[Exercise]
Write out again, exactly, the lines below starting at the one with "time: the contract" and ending at the one with "(paymentToken ?s2) _ = _ /\ _ =>".

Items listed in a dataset
┏━━

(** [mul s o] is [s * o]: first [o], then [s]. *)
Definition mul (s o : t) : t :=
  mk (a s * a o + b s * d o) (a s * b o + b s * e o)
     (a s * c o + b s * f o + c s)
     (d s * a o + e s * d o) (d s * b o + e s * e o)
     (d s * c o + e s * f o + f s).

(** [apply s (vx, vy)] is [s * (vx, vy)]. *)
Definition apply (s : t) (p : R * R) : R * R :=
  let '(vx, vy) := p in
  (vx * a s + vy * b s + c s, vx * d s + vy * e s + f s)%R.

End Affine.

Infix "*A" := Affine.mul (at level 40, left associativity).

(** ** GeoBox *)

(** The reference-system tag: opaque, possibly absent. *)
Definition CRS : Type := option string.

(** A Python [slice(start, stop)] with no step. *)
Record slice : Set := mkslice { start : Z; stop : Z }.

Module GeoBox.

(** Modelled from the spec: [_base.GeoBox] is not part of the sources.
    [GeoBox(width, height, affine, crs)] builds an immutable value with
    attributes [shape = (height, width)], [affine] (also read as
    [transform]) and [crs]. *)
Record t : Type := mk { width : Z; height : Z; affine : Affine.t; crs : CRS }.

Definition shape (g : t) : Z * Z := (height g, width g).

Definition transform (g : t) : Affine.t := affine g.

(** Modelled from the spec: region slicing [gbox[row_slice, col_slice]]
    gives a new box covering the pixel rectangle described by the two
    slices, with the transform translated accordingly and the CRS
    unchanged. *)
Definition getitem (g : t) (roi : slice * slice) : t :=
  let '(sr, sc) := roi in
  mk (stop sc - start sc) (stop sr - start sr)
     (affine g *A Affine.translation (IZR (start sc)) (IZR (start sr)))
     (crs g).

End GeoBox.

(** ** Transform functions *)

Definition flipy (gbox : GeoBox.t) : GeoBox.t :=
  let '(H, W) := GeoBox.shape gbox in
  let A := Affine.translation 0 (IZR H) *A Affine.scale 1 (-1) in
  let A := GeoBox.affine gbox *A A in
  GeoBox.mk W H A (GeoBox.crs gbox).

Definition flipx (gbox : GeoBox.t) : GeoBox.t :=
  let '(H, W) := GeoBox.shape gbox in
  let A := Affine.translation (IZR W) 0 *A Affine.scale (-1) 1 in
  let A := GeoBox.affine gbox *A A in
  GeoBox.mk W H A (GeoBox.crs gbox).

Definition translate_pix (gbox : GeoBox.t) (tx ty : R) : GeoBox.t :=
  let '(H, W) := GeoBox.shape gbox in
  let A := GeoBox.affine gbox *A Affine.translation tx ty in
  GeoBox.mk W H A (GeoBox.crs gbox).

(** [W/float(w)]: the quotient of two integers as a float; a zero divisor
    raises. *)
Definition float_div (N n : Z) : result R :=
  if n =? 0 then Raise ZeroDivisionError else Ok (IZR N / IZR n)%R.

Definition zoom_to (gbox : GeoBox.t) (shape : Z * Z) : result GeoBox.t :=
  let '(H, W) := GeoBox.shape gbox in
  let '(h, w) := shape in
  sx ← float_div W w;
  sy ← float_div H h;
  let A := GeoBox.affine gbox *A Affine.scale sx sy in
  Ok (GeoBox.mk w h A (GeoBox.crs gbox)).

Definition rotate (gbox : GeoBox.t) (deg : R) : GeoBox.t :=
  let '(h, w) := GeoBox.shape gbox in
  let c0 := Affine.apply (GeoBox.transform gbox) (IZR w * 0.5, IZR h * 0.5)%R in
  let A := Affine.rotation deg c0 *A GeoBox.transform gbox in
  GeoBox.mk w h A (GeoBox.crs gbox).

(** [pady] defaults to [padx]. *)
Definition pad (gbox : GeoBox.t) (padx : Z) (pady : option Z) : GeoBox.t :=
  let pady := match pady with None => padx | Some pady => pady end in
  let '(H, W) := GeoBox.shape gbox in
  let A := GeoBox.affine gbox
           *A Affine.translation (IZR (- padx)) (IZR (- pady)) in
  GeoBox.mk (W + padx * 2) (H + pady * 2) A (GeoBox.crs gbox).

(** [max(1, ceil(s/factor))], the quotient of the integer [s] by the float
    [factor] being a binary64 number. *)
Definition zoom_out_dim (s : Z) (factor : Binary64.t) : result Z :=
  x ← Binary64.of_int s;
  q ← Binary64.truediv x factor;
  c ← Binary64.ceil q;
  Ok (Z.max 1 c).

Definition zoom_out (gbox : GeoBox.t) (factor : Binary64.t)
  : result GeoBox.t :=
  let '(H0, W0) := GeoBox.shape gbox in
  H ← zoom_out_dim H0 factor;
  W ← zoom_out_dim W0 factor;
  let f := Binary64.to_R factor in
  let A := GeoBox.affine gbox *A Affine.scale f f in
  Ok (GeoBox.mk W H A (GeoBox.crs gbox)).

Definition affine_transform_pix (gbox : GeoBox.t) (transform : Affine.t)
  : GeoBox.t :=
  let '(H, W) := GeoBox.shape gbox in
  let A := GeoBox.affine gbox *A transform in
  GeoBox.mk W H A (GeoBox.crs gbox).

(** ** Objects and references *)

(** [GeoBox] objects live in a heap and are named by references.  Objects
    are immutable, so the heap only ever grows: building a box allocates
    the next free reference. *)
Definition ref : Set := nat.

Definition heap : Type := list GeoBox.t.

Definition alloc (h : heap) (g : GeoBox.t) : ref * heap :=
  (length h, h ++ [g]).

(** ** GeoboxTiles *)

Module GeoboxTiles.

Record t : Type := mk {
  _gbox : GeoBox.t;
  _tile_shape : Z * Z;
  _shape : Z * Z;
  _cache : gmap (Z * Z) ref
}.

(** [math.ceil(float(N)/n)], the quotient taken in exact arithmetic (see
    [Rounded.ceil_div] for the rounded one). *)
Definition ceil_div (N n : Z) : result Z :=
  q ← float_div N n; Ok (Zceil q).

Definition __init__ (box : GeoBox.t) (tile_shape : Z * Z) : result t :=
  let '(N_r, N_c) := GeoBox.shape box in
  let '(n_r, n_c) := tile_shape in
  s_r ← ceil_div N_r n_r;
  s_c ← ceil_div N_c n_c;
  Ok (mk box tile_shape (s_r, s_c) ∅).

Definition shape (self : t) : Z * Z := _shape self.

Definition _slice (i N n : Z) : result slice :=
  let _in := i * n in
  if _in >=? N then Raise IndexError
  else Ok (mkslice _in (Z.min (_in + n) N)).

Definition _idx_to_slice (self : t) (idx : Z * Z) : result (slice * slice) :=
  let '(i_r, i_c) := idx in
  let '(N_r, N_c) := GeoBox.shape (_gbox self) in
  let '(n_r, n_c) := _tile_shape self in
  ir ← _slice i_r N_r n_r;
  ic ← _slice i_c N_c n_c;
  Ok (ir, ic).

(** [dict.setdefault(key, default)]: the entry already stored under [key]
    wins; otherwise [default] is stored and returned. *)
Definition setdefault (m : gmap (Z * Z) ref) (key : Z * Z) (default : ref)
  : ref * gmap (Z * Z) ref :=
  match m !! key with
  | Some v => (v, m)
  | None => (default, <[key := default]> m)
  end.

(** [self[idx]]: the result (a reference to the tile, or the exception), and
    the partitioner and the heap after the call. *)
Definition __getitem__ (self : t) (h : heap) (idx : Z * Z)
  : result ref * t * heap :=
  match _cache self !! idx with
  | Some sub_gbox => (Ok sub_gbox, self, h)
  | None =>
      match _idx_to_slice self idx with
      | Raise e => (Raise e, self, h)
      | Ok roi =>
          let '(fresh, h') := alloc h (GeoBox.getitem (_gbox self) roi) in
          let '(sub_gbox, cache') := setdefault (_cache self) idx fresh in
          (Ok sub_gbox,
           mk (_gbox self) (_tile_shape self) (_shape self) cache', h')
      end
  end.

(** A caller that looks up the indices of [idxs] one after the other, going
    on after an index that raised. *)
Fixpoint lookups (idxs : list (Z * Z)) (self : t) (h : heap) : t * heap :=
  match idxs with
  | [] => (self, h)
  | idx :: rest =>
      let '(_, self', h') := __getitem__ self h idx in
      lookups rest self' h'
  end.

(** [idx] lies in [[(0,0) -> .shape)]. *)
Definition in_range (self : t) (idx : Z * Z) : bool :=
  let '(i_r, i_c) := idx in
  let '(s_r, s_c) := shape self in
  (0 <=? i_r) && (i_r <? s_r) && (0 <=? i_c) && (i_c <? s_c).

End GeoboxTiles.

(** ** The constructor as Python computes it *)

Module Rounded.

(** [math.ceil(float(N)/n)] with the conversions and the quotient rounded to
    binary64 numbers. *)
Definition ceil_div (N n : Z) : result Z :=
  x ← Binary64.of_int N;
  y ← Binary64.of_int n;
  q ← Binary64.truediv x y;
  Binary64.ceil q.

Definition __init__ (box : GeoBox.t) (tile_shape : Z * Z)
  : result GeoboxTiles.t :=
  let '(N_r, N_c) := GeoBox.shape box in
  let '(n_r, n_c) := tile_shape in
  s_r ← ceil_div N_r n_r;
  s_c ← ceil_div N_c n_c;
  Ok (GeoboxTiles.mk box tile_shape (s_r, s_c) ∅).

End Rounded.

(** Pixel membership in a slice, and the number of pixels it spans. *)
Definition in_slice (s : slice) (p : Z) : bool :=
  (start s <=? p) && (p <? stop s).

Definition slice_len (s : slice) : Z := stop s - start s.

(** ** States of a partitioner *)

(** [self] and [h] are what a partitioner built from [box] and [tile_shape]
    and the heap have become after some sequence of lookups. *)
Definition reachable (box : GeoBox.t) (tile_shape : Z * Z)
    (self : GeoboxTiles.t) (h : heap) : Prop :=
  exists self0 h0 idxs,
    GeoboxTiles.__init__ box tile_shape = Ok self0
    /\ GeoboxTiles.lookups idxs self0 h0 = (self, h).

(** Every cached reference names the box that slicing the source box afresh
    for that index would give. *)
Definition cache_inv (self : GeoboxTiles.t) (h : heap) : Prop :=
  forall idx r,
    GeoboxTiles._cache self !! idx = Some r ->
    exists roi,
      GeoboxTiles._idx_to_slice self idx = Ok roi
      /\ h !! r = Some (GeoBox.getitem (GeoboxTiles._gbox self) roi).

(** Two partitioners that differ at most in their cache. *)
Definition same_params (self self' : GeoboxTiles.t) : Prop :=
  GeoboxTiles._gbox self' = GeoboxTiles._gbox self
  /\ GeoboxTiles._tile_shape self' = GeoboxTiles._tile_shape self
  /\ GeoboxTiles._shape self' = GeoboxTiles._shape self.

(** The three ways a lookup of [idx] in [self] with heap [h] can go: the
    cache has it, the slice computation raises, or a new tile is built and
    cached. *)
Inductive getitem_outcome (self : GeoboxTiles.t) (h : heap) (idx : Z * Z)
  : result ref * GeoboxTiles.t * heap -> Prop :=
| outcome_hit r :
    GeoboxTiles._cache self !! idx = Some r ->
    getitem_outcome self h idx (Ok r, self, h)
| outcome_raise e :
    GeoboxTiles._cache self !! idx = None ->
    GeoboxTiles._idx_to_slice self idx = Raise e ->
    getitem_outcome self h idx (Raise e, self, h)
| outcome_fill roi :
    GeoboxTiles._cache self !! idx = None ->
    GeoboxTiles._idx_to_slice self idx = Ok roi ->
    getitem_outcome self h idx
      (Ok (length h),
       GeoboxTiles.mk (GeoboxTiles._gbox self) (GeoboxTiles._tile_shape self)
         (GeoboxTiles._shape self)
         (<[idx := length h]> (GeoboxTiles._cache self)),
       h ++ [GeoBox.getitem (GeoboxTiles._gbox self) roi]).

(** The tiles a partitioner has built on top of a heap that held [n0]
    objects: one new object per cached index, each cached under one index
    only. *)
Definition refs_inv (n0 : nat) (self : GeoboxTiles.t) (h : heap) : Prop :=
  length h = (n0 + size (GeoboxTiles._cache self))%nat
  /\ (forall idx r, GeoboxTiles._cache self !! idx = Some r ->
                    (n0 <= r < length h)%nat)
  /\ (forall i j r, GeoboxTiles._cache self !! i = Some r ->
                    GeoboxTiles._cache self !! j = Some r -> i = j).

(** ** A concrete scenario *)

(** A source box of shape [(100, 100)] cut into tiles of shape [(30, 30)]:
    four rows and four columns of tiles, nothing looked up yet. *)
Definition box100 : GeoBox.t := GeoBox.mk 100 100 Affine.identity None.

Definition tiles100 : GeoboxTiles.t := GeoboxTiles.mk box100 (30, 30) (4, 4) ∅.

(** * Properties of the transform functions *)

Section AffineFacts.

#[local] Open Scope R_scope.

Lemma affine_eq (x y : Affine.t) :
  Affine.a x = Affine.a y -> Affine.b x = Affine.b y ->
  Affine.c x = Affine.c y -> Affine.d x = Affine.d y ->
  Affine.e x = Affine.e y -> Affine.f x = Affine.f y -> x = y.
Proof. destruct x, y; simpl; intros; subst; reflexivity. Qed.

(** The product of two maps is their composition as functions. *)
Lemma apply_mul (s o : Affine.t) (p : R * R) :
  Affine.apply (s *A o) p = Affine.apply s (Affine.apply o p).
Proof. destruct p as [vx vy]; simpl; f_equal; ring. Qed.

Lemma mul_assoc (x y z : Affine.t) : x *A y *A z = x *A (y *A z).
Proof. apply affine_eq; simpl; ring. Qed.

┗━━
┏━━

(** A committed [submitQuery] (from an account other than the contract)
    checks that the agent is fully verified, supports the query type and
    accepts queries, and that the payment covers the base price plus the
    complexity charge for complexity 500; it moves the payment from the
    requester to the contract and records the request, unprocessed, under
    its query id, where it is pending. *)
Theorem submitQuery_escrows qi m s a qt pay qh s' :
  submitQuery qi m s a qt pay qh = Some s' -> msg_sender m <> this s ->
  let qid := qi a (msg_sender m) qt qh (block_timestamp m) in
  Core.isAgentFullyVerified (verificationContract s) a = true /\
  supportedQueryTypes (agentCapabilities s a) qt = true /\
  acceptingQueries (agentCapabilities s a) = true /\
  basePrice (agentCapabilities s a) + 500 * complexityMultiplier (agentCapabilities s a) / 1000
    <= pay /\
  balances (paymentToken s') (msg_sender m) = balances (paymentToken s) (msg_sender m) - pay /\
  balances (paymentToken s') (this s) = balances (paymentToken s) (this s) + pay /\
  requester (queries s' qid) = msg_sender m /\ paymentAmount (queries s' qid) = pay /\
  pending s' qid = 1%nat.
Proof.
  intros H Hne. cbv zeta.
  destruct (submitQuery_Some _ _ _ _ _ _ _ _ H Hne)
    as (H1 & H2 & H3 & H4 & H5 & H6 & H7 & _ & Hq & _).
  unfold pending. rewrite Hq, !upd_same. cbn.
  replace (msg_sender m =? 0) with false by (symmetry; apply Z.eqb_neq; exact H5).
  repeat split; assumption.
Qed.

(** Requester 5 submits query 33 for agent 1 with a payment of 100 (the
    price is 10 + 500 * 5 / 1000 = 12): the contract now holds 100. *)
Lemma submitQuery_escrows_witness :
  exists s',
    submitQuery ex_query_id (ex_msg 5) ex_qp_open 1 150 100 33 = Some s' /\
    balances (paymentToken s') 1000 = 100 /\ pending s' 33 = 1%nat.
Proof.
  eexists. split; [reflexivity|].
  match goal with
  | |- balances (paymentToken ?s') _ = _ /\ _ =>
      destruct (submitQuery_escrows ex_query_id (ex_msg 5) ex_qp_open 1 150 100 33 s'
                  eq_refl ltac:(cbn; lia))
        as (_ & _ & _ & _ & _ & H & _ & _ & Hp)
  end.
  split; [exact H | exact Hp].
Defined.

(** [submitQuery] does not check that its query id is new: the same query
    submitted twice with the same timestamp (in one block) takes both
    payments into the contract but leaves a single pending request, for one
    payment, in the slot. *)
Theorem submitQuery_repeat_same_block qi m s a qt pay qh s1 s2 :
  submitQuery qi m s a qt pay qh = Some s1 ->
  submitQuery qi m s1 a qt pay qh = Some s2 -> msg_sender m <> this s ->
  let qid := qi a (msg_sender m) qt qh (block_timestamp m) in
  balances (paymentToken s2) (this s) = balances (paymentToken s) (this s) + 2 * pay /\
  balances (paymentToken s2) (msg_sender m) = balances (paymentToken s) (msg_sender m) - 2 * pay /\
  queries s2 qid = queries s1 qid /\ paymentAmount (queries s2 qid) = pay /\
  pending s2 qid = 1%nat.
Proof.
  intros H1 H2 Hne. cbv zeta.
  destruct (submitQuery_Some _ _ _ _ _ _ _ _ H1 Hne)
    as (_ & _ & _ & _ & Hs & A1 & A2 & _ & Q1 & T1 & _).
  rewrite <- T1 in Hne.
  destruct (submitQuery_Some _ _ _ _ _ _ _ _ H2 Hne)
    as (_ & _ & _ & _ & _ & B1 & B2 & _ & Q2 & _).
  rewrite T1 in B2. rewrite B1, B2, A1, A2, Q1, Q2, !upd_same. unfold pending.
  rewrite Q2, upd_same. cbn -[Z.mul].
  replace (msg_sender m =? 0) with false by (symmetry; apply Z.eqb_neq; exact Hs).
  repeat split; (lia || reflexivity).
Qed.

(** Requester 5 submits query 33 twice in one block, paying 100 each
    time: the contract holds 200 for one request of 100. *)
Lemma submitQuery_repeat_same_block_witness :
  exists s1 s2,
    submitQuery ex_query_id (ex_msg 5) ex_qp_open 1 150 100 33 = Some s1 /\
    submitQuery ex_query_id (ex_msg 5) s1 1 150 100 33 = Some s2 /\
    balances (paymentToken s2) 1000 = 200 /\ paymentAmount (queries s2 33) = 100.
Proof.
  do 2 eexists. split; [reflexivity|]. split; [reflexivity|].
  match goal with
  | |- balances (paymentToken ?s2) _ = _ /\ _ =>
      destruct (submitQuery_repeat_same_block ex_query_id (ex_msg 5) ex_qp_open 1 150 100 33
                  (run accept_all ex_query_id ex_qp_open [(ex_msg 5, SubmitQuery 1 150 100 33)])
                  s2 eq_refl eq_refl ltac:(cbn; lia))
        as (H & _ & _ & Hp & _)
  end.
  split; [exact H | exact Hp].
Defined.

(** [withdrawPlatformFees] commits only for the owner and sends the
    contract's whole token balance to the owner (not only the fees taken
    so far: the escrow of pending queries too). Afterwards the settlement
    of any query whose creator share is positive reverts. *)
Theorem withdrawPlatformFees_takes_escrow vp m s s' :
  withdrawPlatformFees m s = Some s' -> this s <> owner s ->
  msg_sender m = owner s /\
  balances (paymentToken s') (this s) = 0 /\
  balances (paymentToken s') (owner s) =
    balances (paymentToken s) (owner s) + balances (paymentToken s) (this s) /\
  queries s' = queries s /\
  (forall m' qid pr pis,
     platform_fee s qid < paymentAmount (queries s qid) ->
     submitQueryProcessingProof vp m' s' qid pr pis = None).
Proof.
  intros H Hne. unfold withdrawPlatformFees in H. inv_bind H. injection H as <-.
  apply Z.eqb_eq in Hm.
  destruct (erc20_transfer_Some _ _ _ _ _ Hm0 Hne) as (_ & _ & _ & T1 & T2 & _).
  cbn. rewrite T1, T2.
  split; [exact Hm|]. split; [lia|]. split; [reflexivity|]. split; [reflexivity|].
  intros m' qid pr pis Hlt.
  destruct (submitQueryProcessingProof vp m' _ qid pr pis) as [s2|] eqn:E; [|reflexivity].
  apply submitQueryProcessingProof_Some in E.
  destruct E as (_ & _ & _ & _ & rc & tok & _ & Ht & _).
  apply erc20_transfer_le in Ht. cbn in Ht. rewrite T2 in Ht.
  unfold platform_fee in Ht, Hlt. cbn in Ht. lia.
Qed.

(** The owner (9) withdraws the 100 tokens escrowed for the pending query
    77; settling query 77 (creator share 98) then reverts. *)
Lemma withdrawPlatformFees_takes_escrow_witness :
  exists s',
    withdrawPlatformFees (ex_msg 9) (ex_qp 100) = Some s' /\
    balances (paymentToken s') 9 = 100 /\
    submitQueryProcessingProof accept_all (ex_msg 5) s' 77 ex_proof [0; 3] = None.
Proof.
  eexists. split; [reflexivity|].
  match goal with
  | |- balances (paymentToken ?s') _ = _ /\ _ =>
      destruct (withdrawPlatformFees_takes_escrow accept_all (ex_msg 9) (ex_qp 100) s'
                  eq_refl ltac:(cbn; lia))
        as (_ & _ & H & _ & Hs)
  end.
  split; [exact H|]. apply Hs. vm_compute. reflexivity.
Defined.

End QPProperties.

┗━━

[Answer to the problem]
    time: the contract holds 200 for one request of 100. *)
Lemma submitQuery_repeat_same_block_witness :
  exists s1 s2,
    submitQuery ex_query_id (ex_msg 5) ex_qp_open 1 150 100 33 = Some s1 /\
    submitQuery ex_query_id (ex_msg 5) s1 1 150 100 33 = Some s2 /\
    balances (paymentToken s2) 1000 = 200 /\ paymentAmount (queries s2 33) = 100.
Proof.
  do 2 eexists. split; [reflexivity|]. split; [reflexivity|].
  match goal with
  | |- balances (paymentToken ?s2) _ = _ /\ _ =>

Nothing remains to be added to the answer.